I'm totally surprised they went with the asymmetric CUs though I guess that will further fuel the speculation about the chip being 12 CUs :).
 
I'm totally surprised they went with the asymmetric CUs though I guess that will further fuel the speculation about the chip being 12 CUs :).
Asymmetric CUs are bizarre. But the "die shot" we've already seen rules out 12 CUs.
 
Asymmetric CUs are bizarre. But the "die shot" we've already seen rules out 12 CUs.
Actually I should have said "asymmetric CU groups". But I guess those CU groups really are little more than some structure to save some complexity by sharing some caches.

In any case, I find it remarkable how well GCN does in compute tasks. EG/NI was "hit or miss" depending on the task compared to competition which could easily be explained by the different simds (and cache structure too).

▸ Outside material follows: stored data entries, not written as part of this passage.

(** * Turn dispatcher and session controller of [main.py]

    A shallow embedding of the game-playing script: the action codec
    ([_get_action]), the chance sampling at chance nodes, the per-ply
    dispatcher and the forced-opening replay ([_play_game]) and the session
    loop ([main]), followed by the properties of these functions.

    The game engine (pyspiel) and the agents (open_spiel bots) are external
    collaborators: they appear as records of operations.  Python exceptions
    are values of [exn]; the global generators, the terminal input and the
    operating system's entropy are fields of an explicit [World].  Of what
    the script prints only the final report is kept; the board printer and
    the progress lines read the state without changing it and are left out.
    The user's interrupt is met where the script waits for the terminal.
    Loops whose length the engine decides take a [fuel] bound. *)

From Stdlib Require Import ZArith QArith String List Lia Bool.
From stdpp Require Import gmap strings list.

Local Open Scope string_scope.
Local Open Scope list_scope.
Local Open Scope Z_scope.

(** ** Values of the engine *)

(** An action is an integer identifier; a player is a seat (0, 1) or one of
    pyspiel's special identifiers (chance is -1, simultaneous is -2). *)
Definition Action := Z.
Definition Player := Z.

(** The operations of [pyspiel.State] and [pyspiel.Game] the script calls. *)
Record Game (State : Type) := mkGame {
  num_players : Z;
  new_initial_state : State;
  current_player : State -> Player;
  is_terminal : State -> bool;
  is_chance_node : State -> bool;
  is_simultaneous_node : State -> bool;
  legal_actions : State -> list Action;
  action_to_string : State -> Player -> Action -> string;
  chance_outcomes : State -> list (Action * Q);
  apply_action : State -> Action -> State;
  returns : State -> list Q
}.

Arguments num_players {State} _.
Arguments new_initial_state {State} _.
Arguments current_player {State} _ _.
Arguments is_terminal {State} _ _.
Arguments is_chance_node {State} _ _.
Arguments is_simultaneous_node {State} _ _.
Arguments legal_actions {State} _ _.
Arguments action_to_string {State} _ _ _ _.
Arguments chance_outcomes {State} _ _.
Arguments apply_action {State} _ _ _.
Arguments returns {State} _ _.

(** ** Exceptions *)

Inductive exn :=
| SystemExit (msg : string)
| ValueError (msg : string)
| TypeError (msg : string)
| AssertionError
| IndexError
| EOFError
| KeyboardInterrupt.

(** ** Pseudorandom generators

    A generator is embedded as the sequence of raw words it is going to
    deliver together with a cursor: drawing reads the word under the cursor
    and moves the cursor by one. *)
Record RandomState := mkRandomState {
  raw : nat -> Z;
  cursor : nat
}.

Definition advance (rs : RandomState) : RandomState :=
  {| raw := raw rs; cursor := S (cursor rs) |}.

(** [random_sample()]: a double with 53 bits of resolution in [0, 1). *)
Definition random_sample (rs : RandomState) : Q * RandomState :=
  (Qmake (raw rs (cursor rs) mod 2 ^ 53) (2 ^ 53), advance rs).

(** [p.cumsum()] *)
Fixpoint cumsum (acc : Q) (p : list Q) : list Q :=
  match p with
  | [] => []
  | x :: rest => (acc + x)%Q :: cumsum (acc + x)%Q rest
  end.

(** [cdf.searchsorted(u, side='right')] on a sorted array: the number of
    leading entries that are at most [u]. *)
Fixpoint searchsorted_right (cdf : list Q) (u : Q) : nat :=
  match cdf with
  | [] => O
  | c :: rest => if Qle_bool c u then S (searchsorted_right rest u) else O
  end.

Definition Qsum (p : list Q) : Q := fold_right Qplus 0%Q p.

(** [RandomState.choice(a, p=p)] for one draw with replacement: the
    arguments are validated, then one uniform sample is drawn and inverted
    through the normalised cumulative sums.  Probabilities are rationals and
    the arithmetic is exact; numpy computes in doubles and accepts a sum that
    differs from 1 by a rounding error, so the two agree on probabilities
    that doubles hold exactly (0, 1, 1/2, ...), which are the ones the
    properties below run it on; the others only use that an answer is an
    element of [a]. *)
Definition choice (rs : RandomState) (a : list Action) (p : list Q)
  : (exn + Action) * RandomState :=
  if Nat.eqb (length a) 0 then
    (inl (ValueError "'a' cannot be empty unless no samples are taken"), rs)
  else if negb (Nat.eqb (length a) (length p)) then
    (inl (ValueError "'a' and 'p' must have same size"), rs)
  else if negb (forallb (fun x => Qle_bool 0 x) p) then
    (inl (ValueError "probabilities are not non-negative"), rs)
  else if negb (Qeq_bool (Qsum p) 1) then
    (inl (ValueError "probabilities do not sum to 1"), rs)
  else
    let cdf := cumsum 0 p in
    let total := List.last cdf 1%Q in
    let cdf := List.map (fun c => (c / total)%Q) cdf in
    let '(u, rs') := random_sample rs in
    match List.nth_error a (searchsorted_right cdf u) with
    | Some x => (inr x, rs')
    | None => (inl IndexError, rs')
    end.

(** Python's global [random] module: the generator is embedded as the
    answers it is going to give; the k-th call asked for an index below [n]
    answers [below k n mod n]. *)
Record PyRandom := mkPyRandom {
  below : nat -> nat -> nat;
  py_cursor : nat
}.

(** [random.choice(seq)] *)
Definition random_choice {A} (g : PyRandom) (seq : list A)
  : (exn + A) * PyRandom :=
  match seq with
  | [] => (inl IndexError, g)
  | _ :: _ =>
    let i := (below g (py_cursor g) (length seq) mod length seq)%nat in
    let g' := {| below := below g; py_cursor := S (py_cursor g) |} in
    match List.nth_error seq i with
    | Some x => (inr x, g')
    | None => (inl IndexError, g')
    end
  end.

(** ** The world outside the script *)

(** What [input()] meets on the terminal: a line, or the user's interrupt.
    An exhausted list is a closed stream. *)
Inductive tty_event :=
| Line (s : string)
| CtrlC.

Record World := mkWorld {
  np_random : RandomState;          (* numpy's global generator *)
  py_random : PyRandom;             (* the global generator of [random] *)
  stdin : list tty_event;
  entropy : nat -> nat -> Z;        (* streams handed out for unseeded generators *)
  entropy_used : nat
}.

Definition set_np_random (w : World) (rs : RandomState) : World :=
  {| np_random := rs; py_random := py_random w; stdin := stdin w;
     entropy := entropy w; entropy_used := entropy_used w |}.

Definition set_py_random (w : World) (g : PyRandom) : World :=
  {| np_random := np_random w; py_random := g; stdin := stdin w;
     entropy := entropy w; entropy_used := entropy_used w |}.

Definition set_stdin (w : World) (l : list tty_event) : World :=
  {| np_random := np_random w; py_random := py_random w; stdin := l;
     entropy := entropy w; entropy_used := entropy_used w |}.

(** [input(prompt)] *)
Definition input (w : World) : (exn + string) * World :=
  match stdin w with
  | [] => (inl EOFError, w)
  | CtrlC :: rest => (inl KeyboardInterrupt, set_stdin w rest)
  | Line s :: rest => (inr s, set_stdin w rest)
  end.

(** ** Agents

    A bot is an object of some class: the class fixes the type of the
    object's memory and its methods, each of which returns the memory it
    leaves behind.  [is_HumanBot] is [isinstance(bot, human.HumanBot)]. *)
Record BotClass (State : Type) := mkBotClass {
  Mem : Type;
  is_HumanBot : bool;
  step_m : Mem -> State -> Action * Mem;
  inform_action_m : Mem -> State -> Player -> Action -> Mem;
  restart_m : Mem -> Mem
}.

Arguments Mem {State} _.
Arguments is_HumanBot {State} _.
Arguments step_m {State} _ _ _.
Arguments inform_action_m {State} _ _ _ _ _.
Arguments restart_m {State} _ _.

Record Bot (State : Type) := mkBot {
  class_of : BotClass State;
  self : Mem class_of
}.

Arguments mkBot {State} _ _.
Arguments class_of {State} _.
Arguments self {State} _.

(** The command-line flags. *)
Record Flags := mkFlags {
  flag_game : string;
  player1 : string;
  player2 : string;
  gtp_path : option string;
  gtp_cmd : list string;
  az_path : option string;
  uct_c : Z;
  rollout_count : Z;
  max_simulations : Z;
  num_games : Z;
  seed : option Z;
  random_first : bool;
  solve : bool;
  quiet : bool;
  verbose : bool
}.

Definition _KNOWN_PLAYERS : list string :=
  ["mcts"; "random"; "human"; "gtp"; "az"].

(** The constructors of the open_spiel bots (each with the flags it reads;
    [AlphaZeroBot] includes the loading of the checkpoint of [--az_path],
    [GTPBot] the start of the program of [--gtp_path] and the priming
    commands of [--gtp_cmd]) and the output of numpy's generator for a given
    seed.  The constructors that check their arguments or reach outside the
    process can raise: a search bot refuses a game it cannot search, a
    checkpoint or a program may be missing. *)
Record BotLibrary (State : Type) := mkBotLibrary {
  seeded_stream : Z -> nat -> Z;
  MCTSBot : Flags -> RandomState -> exn + Bot State;
  AlphaZeroBot : Flags -> RandomState -> exn + Bot State;
  UniformRandomBot : Z -> RandomState -> Bot State;
  GTPBot : Flags -> exn + Bot State
}.

Arguments seeded_stream {State} _ _ _.
Arguments MCTSBot {State} _ _ _.
Arguments AlphaZeroBot {State} _ _ _.
Arguments UniformRandomBot {State} _ _ _.
Arguments GTPBot {State} _ _.

(** ** What a game leaves behind: the calls on the engine and the bots *)

Inductive event (State : Type) :=
| Classified (s : State)
| Informed (seat : nat) (s : State) (player : Player) (a : Action)
| Applied (s : State) (a : Action).

Arguments Classified {State} _.
Arguments Informed {State} _ _ _ _.
Arguments Applied {State} _ _.

(** The variables of [_play_game], the bots (shared with [main]) and the
    world. *)
Record Run (State : Type) := mkRun {
  state : State;
  bots : list (Bot State);
  history : list string;
  trace : list (event State);
  world : World
}.

Arguments mkRun {State} _ _ _ _ _.
Arguments state {State} _.
Arguments bots {State} _.
Arguments history {State} _.
Arguments trace {State} _.
Arguments world {State} _.

Inductive Outcome (State A : Type) :=
| Returned (a : A) (r : Run State)
| Raised (e : exn) (r : Run State)
| OutOfFuel (r : Run State).

Arguments Returned {State A} _ _.
Arguments Raised {State A} _ _.
Arguments OutOfFuel {State A} _.

Definition run_of {State A} (o : Outcome State A) : Run State :=
  match o with
  | Returned _ r => r
  | Raised _ r => r
  | OutOfFuel r => r
  end.

(** [l[i]] for a Python list: negative indices count from the end. *)
Definition py_index {A} (l : list A) (i : Z) : option nat :=
  let n := Z.of_nat (length l) in
  if (0 <=? i) && (i <? n) then Some (Z.to_nat i)
  else if (- n <=? i) && (i <? 0) then Some (Z.to_nat (n + i))
  else None.

Section Play.

Context {State : Type}.
Variable game : Game State.
Variable FLAGS : Flags.

(** *** Methods on bot objects *)

Definition bot_step (b : Bot State) (s : State) : Action * Bot State :=
  let '(a, m) := step_m (class_of b) (self b) s in (a, mkBot (class_of b) m).

Definition bot_inform_action (b : Bot State) (s : State) (p : Player)
  (a : Action) : Bot State :=
  mkBot (class_of b) (inform_action_m (class_of b) (self b) s p a).

Definition bot_restart (b : Bot State) : Bot State :=
  mkBot (class_of b) (restart_m (class_of b) (self b)).

(** [human.HumanBot()]: nothing to remember; the script reads the human's
    move itself and never calls [step] on such a bot. *)
Definition HumanBot_class : BotClass State :=
  {| Mem := unit;
     is_HumanBot := true;
     step_m := fun _ _ => (-1, tt);
     inform_action_m := fun _ _ _ _ => tt;
     restart_m := fun _ => tt |}.

Definition HumanBot : Bot State := mkBot HumanBot_class tt.

(** *** Action codec *)

Definition label_of (s : State) (a : Action) : string :=
  action_to_string game s (current_player game s) a.

Definition _get_action (state : State) (action_str : string) : option Action :=
  List.find (fun action => String.eqb action_str (label_of state action))
            (legal_actions game state).

(** *** Chance sampling (lines 140-144) *)

Definition sample_chance (outcomes : list (Action * Q)) (w : World)
  : (exn + Action) * World :=
  match outcomes with
  | [] => (inl (ValueError "not enough values to unpack (expected 2, got 0)"), w)
  | _ :: _ =>
    let '(action_list, prob_list) := List.split outcomes in
    let '(res, rs) := choice (np_random w) action_list prob_list in
    (res, set_np_random w rs)
  end.

(** *** Notifications *)

(** [for bot in bots: bot.inform_action(state, state.current_player(), action)] *)
Fixpoint inform_all (i : nat) (bs : list (Bot State)) (s : State) (a : Action)
  : list (Bot State) * list (event State) :=
  match bs with
  | [] => ([], [])
  | bot :: rest =>
    let '(rest', evs) := inform_all (S i) rest s a in
    (bot_inform_action bot s (current_player game s) a :: rest',
     Informed i s (current_player game s) a :: evs)
  end.

(** [for i, bot in enumerate(bots): if i != current_player: bot.inform_action(...)] *)
Fixpoint inform_others (i : nat) (bs : list (Bot State)) (cp : Player)
  (s : State) (a : Action) : list (Bot State) * list (event State) :=
  match bs with
  | [] => ([], [])
  | bot :: rest =>
    let '(rest', evs) := inform_others (S i) rest cp s a in
    if Z.of_nat i =? cp then (bot :: rest', evs)
    else (bot_inform_action bot s cp a :: rest', Informed i s cp a :: evs)
  end.

(** *** Forced openings (lines 126-135) *)

Fixpoint opening_loop (initial_actions : list string) (r : Run State)
  : Outcome State unit :=
  match initial_actions with
  | [] => Returned tt r
  | action_str :: rest =>
    match _get_action (state r) action_str with
    | None => Raised (SystemExit ("Invalid action: " +:+ action_str)) r
    | Some action =>
      let history' := history r ++ [action_str] in
      let '(bots', evs) := inform_all 0 (bots r) (state r) action in
      let state' := apply_action game (state r) action in
      opening_loop rest
        (mkRun state' bots' history'
               (trace r ++ evs ++ [Applied (state r) action]) (world r))
    end
  end.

But GCN really excels in all tasks if you look at these results:
http://www.anandtech.com/show/5541/amd-radeon-hd-7750-radeon-hd-7770-ghz-edition-review/21
For instance in SmallLux the HD5770 excelled leaving even GTX560 in the dust - you could argue that this workload was particularly suited for vliw5 hence the cards performing somewhere corresponding to their peak flop rating. But even the paltry 7750 manages to be faster with quite a large deficit in flops (compared to both GTX 560 and 5770). Granted in some compute benchmarks (e.g. CiV) it still trails the GeForces with similar flops but at least it improved considerably. Things like the DirectX11 compute sdk sample the score improved two-fold with 40% less flops (for the 7750 compared to 5770) easily beating GF104 in the process. AMD must have done some things right...
(Though things like pcie bandwidth might play a role in some of these benchmarks, haven't checked.)
 
I'm totally surprised they went with the asymmetric CUs though I guess that will further fuel the speculation about the chip being 12 CUs :).
Have they shown some graph saying they're asymmetric? They could just aswell have just 5 CU's in there behind 1 setup pipe?